Segment Start: Material provided
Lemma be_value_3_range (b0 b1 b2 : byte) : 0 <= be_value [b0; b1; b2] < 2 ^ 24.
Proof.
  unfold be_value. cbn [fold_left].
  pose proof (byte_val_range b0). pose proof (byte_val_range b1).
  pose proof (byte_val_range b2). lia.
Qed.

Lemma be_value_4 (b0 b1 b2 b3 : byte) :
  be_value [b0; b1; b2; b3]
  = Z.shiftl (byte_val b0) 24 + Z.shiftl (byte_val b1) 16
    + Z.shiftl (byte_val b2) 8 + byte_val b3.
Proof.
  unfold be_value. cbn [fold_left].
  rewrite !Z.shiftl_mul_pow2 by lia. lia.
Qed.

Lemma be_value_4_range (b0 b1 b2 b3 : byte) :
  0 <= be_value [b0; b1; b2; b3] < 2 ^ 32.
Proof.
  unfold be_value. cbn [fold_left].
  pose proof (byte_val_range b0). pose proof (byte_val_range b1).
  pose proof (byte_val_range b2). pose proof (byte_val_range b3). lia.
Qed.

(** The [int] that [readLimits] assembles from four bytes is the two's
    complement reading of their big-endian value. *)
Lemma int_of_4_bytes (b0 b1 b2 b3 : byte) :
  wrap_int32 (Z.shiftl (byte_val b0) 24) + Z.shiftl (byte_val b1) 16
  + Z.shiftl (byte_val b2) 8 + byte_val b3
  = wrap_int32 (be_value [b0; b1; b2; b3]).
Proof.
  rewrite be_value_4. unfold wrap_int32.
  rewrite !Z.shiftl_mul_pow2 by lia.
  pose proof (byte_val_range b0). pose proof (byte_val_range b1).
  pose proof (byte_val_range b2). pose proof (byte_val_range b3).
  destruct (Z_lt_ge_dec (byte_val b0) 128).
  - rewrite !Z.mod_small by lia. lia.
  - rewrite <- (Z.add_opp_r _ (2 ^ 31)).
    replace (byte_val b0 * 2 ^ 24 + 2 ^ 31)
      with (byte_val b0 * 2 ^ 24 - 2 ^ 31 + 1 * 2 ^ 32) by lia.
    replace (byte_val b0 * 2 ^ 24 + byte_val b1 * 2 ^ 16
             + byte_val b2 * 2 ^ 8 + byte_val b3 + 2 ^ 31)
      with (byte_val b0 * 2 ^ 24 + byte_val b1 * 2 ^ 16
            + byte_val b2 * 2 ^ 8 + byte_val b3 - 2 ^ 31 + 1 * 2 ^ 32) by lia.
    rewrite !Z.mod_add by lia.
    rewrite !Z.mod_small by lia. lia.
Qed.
Segment End: Material provided
(Your objective) Print the material once more, exactly as it appears.

(Answer below)
Lemma be_value_3_range (b0 b1 b2 : byte) : 0 <= be_value [b0; b1; b2] < 2 ^ 24.
Proof.
  unfold be_value. cbn [fold_left].
  pose proof (byte_val_range b0). pose proof (byte_val_range b1).
  pose proof (byte_val_range b2). lia.
Qed.

Lemma be_value_4 (b0 b1 b2 b3 : byte) :
  be_value [b0; b1; b2; b3]
  = Z.shiftl (byte_val b0) 24 + Z.shiftl (byte_val b1) 16
    + Z.shiftl (byte_val b2) 8 + byte_val b3.
Proof.
  unfold be_value. cbn [fold_left].
  rewrite !Z.shiftl_mul_pow2 by lia. lia.
Qed.

Lemma be_value_4_range (b0 b1 b2 b3 : byte) :
  0 <= be_value [b0; b1; b2; b3] < 2 ^ 32.
Proof.
  unfold be_value. cbn [fold_left].
  pose proof (byte_val_range b0). pose proof (byte_val_range b1).
  pose proof (byte_val_range b2). pose proof (byte_val_range b3). lia.
Qed.

(** The [int] that [readLimits] assembles from four bytes is the two's
    complement reading of their big-endian value. *)
Lemma int_of_4_bytes (b0 b1 b2 b3 : byte) :
  wrap_int32 (Z.shiftl (byte_val b0) 24) + Z.shiftl (byte_val b1) 16
  + Z.shiftl (byte_val b2) 8 + byte_val b3
  = wrap_int32 (be_value [b0; b1; b2; b3]).
Proof.
  rewrite be_value_4. unfold wrap_int32.
  rewrite !Z.shiftl_mul_pow2 by lia.
  pose proof (byte_val_range b0). pose proof (byte_val_range b1).
  pose proof (byte_val_range b2). pose proof (byte_val_range b3).
  destruct (Z_lt_ge_dec (byte_val b0) 128).
  - rewrite !Z.mod_small by lia. lia.
  - rewrite <- (Z.add_opp_r _ (2 ^ 31)).
    replace (byte_val b0 * 2 ^ 24 + 2 ^ 31)
      with (byte_val b0 * 2 ^ 24 - 2 ^ 31 + 1 * 2 ^ 32) by lia.
    replace (byte_val b0 * 2 ^ 24 + byte_val b1 * 2 ^ 16
             + byte_val b2 * 2 ^ 8 + byte_val b3 + 2 ^ 31)
      with (byte_val b0 * 2 ^ 24 + byte_val b1 * 2 ^ 16
            + byte_val b2 * 2 ^ 8 + byte_val b3 - 2 ^ 31 + 1 * 2 ^ 32) by lia.
    rewrite !Z.mod_add by lia.
    rewrite !Z.mod_small by lia. lia.
Qed.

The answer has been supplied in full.